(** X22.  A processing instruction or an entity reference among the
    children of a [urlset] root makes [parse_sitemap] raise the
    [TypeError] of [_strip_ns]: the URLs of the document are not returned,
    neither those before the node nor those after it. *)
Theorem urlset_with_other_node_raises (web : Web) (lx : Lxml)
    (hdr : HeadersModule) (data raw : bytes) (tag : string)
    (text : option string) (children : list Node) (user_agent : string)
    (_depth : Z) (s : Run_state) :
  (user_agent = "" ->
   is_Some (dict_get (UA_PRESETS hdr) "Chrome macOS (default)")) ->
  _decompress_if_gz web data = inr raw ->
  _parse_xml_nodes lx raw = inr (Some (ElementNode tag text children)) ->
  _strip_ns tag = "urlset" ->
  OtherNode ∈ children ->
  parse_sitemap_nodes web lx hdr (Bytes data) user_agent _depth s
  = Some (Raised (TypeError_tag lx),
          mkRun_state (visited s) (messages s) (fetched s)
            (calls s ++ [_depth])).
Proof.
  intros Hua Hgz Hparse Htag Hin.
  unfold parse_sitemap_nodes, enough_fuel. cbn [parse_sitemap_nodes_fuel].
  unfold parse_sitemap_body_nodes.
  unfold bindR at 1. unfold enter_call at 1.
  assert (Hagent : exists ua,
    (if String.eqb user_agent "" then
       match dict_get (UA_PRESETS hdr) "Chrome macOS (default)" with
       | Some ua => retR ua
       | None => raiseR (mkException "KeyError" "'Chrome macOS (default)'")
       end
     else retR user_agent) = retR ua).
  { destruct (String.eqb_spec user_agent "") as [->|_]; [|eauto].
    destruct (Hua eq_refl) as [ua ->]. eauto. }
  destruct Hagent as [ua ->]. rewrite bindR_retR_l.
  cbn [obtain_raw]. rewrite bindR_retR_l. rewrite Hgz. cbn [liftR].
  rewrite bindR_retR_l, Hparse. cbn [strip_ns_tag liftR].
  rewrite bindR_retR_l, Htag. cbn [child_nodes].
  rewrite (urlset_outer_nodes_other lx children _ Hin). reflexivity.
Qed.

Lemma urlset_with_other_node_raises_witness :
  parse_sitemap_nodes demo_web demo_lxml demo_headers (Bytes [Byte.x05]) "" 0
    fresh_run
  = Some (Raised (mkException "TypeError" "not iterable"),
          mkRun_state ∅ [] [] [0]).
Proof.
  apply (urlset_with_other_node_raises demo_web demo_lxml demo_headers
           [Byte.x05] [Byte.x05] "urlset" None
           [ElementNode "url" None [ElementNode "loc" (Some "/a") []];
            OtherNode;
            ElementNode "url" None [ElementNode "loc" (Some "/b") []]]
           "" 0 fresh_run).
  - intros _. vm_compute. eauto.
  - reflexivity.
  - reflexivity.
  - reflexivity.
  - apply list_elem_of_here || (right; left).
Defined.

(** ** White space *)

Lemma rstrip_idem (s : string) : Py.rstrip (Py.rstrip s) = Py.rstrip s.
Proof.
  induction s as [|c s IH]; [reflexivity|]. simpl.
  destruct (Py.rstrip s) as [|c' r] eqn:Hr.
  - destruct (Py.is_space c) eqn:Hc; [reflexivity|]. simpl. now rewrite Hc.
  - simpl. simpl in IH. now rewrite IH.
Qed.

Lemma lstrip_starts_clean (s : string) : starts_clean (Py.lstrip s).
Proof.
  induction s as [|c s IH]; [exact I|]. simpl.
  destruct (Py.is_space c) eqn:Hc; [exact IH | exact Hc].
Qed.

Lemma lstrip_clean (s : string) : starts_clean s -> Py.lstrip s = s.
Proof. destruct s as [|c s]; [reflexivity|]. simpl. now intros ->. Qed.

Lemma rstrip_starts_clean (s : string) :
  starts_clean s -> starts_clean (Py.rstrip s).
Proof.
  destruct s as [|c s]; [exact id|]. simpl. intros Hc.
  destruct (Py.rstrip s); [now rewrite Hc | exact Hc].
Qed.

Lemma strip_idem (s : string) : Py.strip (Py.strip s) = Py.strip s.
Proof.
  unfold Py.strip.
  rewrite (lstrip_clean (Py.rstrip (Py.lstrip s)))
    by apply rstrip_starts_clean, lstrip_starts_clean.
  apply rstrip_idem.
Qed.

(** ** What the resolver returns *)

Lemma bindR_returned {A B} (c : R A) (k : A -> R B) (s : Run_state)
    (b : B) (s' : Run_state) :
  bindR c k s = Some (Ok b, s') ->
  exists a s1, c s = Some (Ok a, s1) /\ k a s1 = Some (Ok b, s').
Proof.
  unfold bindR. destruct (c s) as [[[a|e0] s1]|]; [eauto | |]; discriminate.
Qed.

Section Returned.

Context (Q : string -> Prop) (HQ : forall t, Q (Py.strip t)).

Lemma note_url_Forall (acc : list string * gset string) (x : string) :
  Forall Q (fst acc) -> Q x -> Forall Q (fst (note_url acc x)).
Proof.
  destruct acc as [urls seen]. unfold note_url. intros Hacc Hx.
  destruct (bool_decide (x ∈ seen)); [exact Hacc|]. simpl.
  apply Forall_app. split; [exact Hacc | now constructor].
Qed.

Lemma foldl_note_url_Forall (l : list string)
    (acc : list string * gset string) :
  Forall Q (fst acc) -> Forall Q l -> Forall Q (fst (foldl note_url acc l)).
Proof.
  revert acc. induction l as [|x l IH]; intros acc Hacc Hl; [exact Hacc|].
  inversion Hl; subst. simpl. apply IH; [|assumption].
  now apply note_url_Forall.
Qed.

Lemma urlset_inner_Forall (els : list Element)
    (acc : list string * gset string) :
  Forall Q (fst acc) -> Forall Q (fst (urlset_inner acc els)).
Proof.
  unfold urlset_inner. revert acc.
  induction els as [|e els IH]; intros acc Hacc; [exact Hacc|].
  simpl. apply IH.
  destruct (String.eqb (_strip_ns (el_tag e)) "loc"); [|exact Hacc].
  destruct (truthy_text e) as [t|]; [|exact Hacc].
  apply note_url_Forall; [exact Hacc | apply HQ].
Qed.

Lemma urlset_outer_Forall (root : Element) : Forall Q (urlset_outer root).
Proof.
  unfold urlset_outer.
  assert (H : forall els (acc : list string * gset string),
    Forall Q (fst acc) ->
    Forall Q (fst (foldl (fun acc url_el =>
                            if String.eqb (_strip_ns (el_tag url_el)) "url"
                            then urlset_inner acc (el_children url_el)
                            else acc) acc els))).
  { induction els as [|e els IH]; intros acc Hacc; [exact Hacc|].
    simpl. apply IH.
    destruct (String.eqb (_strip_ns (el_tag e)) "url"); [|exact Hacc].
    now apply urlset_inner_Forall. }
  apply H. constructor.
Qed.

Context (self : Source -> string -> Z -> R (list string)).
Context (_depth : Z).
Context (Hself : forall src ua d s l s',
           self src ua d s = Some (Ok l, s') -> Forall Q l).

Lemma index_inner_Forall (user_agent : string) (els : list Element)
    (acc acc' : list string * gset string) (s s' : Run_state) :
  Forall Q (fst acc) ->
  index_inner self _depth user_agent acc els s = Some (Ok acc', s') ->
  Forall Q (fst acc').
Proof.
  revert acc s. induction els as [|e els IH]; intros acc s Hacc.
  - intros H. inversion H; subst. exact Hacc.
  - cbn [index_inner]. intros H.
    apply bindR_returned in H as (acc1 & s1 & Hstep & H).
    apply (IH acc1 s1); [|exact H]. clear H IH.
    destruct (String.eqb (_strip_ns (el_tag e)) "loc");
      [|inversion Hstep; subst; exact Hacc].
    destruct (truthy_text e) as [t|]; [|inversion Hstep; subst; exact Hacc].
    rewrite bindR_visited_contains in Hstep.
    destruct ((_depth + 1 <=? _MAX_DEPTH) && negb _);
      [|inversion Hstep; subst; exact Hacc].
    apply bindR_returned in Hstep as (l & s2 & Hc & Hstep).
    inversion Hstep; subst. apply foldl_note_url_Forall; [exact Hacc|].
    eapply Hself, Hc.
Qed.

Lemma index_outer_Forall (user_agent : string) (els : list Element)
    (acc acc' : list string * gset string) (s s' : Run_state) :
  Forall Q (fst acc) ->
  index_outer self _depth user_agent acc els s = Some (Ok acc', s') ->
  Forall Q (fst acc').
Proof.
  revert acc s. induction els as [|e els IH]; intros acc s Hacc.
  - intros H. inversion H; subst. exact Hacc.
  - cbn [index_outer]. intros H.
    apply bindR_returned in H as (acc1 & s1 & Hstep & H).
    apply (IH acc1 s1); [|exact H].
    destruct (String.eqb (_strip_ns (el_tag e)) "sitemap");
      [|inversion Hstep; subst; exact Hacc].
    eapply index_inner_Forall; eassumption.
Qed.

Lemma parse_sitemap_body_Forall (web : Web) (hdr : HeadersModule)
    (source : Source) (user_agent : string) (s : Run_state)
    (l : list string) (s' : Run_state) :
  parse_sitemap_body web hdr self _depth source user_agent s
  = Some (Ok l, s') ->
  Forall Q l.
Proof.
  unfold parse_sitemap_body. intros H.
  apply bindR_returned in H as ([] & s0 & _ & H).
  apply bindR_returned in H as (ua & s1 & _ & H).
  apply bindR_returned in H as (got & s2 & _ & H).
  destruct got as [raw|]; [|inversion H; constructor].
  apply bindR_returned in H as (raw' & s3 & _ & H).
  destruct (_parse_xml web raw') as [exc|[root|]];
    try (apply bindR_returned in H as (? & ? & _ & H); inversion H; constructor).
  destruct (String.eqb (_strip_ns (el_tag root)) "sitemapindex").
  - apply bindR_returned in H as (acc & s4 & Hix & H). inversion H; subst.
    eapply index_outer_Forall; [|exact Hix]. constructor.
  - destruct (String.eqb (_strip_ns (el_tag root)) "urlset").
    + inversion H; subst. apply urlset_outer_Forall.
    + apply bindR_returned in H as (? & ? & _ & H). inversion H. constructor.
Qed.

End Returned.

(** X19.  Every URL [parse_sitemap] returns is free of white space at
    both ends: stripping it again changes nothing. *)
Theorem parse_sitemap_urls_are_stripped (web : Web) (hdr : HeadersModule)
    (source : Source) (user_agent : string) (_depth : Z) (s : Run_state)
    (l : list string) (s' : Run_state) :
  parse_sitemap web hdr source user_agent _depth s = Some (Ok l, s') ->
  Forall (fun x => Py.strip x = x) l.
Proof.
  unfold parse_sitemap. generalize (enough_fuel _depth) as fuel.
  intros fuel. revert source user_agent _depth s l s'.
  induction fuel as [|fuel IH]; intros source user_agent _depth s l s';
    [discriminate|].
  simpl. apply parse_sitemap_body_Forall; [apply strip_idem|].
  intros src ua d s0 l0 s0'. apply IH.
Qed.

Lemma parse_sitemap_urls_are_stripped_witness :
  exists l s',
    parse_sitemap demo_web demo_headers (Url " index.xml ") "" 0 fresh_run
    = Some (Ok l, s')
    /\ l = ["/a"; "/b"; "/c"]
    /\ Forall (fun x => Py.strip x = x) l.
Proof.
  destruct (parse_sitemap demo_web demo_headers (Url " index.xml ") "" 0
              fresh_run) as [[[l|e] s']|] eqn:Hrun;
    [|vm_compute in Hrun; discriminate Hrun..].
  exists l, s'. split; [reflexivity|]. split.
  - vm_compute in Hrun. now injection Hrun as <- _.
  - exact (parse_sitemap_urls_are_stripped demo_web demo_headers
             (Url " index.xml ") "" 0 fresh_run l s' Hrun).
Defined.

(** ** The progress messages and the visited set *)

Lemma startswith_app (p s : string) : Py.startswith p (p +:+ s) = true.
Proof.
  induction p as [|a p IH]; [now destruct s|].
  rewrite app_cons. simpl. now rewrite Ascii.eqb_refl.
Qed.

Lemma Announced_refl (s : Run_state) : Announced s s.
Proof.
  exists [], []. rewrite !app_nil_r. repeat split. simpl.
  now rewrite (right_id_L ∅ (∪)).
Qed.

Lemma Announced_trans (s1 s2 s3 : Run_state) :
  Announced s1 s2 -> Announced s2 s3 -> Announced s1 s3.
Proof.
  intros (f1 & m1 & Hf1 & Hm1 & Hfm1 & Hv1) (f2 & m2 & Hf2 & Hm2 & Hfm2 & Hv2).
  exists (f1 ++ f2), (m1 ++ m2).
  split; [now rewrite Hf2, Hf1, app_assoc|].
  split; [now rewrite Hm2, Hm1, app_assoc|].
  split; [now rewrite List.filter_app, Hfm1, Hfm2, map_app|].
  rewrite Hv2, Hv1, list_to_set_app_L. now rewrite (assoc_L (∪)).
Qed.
--*--
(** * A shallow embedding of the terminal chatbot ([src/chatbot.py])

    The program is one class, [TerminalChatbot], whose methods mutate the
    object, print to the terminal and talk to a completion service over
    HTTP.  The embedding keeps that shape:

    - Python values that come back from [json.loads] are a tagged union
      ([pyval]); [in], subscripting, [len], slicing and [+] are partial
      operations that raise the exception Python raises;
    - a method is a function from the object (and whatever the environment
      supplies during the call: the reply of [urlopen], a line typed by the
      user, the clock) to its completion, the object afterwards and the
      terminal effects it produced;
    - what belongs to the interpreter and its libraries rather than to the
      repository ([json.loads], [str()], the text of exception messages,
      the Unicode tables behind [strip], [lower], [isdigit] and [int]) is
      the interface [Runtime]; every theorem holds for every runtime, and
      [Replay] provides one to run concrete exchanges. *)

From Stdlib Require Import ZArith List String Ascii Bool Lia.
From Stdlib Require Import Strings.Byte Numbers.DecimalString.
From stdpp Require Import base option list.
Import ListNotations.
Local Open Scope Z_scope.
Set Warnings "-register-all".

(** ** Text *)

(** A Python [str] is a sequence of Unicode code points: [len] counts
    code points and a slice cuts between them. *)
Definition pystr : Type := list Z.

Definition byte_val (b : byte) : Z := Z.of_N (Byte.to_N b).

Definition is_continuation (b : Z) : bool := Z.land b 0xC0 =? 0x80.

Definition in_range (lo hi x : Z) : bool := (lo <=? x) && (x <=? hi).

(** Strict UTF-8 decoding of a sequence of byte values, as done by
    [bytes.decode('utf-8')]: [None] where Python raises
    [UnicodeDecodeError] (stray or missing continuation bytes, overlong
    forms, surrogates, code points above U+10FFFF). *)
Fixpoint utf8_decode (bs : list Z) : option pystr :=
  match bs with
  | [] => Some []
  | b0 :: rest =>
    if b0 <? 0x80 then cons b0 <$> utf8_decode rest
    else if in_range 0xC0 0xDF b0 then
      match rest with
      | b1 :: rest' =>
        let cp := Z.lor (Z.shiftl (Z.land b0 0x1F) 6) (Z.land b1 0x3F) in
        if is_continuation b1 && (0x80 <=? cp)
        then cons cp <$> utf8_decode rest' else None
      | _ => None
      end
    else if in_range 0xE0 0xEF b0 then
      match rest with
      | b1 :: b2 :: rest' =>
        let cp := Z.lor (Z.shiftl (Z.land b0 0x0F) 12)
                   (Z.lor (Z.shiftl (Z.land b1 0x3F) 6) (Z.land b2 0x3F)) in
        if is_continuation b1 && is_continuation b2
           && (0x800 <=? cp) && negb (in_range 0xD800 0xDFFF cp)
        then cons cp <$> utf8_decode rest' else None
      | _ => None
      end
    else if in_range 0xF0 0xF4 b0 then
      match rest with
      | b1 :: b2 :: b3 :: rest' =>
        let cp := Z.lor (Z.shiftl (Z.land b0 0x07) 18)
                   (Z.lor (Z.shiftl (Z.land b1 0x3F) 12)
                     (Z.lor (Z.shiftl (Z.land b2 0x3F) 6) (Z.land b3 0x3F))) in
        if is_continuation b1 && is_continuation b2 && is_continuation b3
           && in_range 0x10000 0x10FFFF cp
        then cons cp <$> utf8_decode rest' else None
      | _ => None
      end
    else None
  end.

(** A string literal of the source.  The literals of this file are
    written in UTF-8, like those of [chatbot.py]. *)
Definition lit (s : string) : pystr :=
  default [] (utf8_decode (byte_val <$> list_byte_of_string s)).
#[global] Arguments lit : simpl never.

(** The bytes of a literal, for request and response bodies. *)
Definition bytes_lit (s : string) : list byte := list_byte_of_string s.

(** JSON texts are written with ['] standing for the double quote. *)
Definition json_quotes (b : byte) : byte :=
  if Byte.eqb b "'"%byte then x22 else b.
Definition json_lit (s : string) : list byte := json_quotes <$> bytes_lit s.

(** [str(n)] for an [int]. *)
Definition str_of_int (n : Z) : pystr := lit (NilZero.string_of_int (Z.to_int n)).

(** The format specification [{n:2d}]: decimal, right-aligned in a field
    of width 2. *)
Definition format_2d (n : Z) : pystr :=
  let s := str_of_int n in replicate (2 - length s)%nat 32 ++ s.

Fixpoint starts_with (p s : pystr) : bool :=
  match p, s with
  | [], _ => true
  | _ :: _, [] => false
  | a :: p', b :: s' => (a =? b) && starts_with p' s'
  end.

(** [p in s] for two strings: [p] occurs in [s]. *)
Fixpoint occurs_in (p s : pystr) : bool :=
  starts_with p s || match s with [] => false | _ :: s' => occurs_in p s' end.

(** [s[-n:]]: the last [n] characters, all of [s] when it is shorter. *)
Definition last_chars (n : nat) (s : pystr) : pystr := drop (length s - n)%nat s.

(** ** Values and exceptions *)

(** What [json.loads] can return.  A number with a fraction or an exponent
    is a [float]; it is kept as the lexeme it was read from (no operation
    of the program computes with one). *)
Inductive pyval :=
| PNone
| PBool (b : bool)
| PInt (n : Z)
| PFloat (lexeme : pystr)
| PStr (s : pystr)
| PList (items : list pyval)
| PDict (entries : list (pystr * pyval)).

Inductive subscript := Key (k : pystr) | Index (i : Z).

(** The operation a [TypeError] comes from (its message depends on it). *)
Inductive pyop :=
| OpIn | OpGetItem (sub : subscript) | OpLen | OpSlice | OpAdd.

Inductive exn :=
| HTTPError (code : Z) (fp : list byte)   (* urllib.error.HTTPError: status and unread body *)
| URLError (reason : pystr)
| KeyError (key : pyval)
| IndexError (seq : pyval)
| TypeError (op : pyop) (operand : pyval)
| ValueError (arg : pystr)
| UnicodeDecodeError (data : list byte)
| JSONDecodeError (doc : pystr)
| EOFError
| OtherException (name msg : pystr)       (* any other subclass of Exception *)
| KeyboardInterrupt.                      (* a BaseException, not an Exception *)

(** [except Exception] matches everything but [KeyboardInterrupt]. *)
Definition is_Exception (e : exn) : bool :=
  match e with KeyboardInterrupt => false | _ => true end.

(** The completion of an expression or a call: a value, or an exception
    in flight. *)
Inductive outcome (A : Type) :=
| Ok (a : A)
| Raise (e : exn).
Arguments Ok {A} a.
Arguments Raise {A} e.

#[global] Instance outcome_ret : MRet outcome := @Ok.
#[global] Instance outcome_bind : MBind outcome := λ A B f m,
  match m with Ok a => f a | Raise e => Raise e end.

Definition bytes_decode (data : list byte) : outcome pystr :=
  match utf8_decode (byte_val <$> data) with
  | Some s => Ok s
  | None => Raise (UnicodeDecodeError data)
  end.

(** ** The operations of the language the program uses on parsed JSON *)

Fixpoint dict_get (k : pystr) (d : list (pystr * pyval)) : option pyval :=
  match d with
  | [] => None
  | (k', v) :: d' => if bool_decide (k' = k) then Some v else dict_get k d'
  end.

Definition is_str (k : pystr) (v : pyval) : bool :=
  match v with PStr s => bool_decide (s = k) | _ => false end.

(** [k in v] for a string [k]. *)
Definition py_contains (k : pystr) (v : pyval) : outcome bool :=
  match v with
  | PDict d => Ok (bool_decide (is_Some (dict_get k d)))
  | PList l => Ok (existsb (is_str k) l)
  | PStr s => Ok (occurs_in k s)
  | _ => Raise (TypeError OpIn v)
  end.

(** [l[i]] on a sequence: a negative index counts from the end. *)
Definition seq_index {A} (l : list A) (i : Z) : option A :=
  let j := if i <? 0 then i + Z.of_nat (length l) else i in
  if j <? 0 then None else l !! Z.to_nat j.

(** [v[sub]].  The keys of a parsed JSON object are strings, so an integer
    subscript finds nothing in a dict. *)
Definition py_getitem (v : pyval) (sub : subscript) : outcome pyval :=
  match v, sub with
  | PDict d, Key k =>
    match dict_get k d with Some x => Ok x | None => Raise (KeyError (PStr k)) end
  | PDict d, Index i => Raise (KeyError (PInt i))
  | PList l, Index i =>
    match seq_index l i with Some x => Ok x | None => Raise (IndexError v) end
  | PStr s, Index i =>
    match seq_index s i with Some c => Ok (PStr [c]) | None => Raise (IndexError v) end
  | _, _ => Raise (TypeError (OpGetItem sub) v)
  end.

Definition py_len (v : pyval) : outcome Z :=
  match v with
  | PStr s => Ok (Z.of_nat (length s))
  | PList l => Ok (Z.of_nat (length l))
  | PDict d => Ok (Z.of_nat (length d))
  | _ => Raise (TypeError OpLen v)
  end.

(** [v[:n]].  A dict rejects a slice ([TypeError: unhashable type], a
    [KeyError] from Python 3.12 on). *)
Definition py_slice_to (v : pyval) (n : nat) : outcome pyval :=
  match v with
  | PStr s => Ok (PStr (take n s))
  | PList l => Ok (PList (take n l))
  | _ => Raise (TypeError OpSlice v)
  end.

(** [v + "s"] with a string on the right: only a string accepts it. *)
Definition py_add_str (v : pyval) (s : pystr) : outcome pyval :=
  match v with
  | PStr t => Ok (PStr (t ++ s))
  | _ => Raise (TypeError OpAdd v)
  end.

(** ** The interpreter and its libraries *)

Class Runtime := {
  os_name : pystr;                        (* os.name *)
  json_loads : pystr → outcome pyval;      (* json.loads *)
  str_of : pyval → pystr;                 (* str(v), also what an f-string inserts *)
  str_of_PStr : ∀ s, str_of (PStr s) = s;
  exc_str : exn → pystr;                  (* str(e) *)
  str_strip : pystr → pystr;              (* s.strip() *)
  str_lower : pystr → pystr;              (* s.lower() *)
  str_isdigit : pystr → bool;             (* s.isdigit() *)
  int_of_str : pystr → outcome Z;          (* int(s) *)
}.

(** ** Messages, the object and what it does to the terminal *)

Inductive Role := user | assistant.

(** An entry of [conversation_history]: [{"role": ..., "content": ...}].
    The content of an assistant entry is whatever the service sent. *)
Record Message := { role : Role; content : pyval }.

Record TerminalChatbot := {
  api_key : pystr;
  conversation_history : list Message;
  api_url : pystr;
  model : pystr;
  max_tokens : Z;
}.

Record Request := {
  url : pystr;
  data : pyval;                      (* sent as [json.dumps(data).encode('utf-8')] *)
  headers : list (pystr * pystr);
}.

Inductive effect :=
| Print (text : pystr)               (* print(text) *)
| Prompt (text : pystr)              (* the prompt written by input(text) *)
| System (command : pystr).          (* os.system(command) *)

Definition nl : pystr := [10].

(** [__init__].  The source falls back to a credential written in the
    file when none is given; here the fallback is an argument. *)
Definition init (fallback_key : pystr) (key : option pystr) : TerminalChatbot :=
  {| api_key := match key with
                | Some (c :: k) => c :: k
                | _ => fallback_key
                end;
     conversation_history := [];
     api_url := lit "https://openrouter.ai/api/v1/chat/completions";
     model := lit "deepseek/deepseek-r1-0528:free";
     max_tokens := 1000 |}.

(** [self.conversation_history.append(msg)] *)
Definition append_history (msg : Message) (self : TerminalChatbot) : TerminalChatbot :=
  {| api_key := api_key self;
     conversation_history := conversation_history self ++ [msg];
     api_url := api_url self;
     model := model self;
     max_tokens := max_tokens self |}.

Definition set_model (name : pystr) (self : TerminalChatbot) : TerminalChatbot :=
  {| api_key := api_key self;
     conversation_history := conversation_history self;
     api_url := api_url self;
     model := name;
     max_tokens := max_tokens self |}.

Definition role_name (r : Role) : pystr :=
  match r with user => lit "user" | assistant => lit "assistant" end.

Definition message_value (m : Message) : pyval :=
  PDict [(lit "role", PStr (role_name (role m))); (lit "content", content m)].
--*--
* [Work task]
Show each line in the entries that holds the string "negb".

* [Solved exercise]
    destruct ((_depth + 1 <=? _MAX_DEPTH) && negb _);
           && (0x800 <=? cp) && negb (in_range 0xD800 0xDFFF cp)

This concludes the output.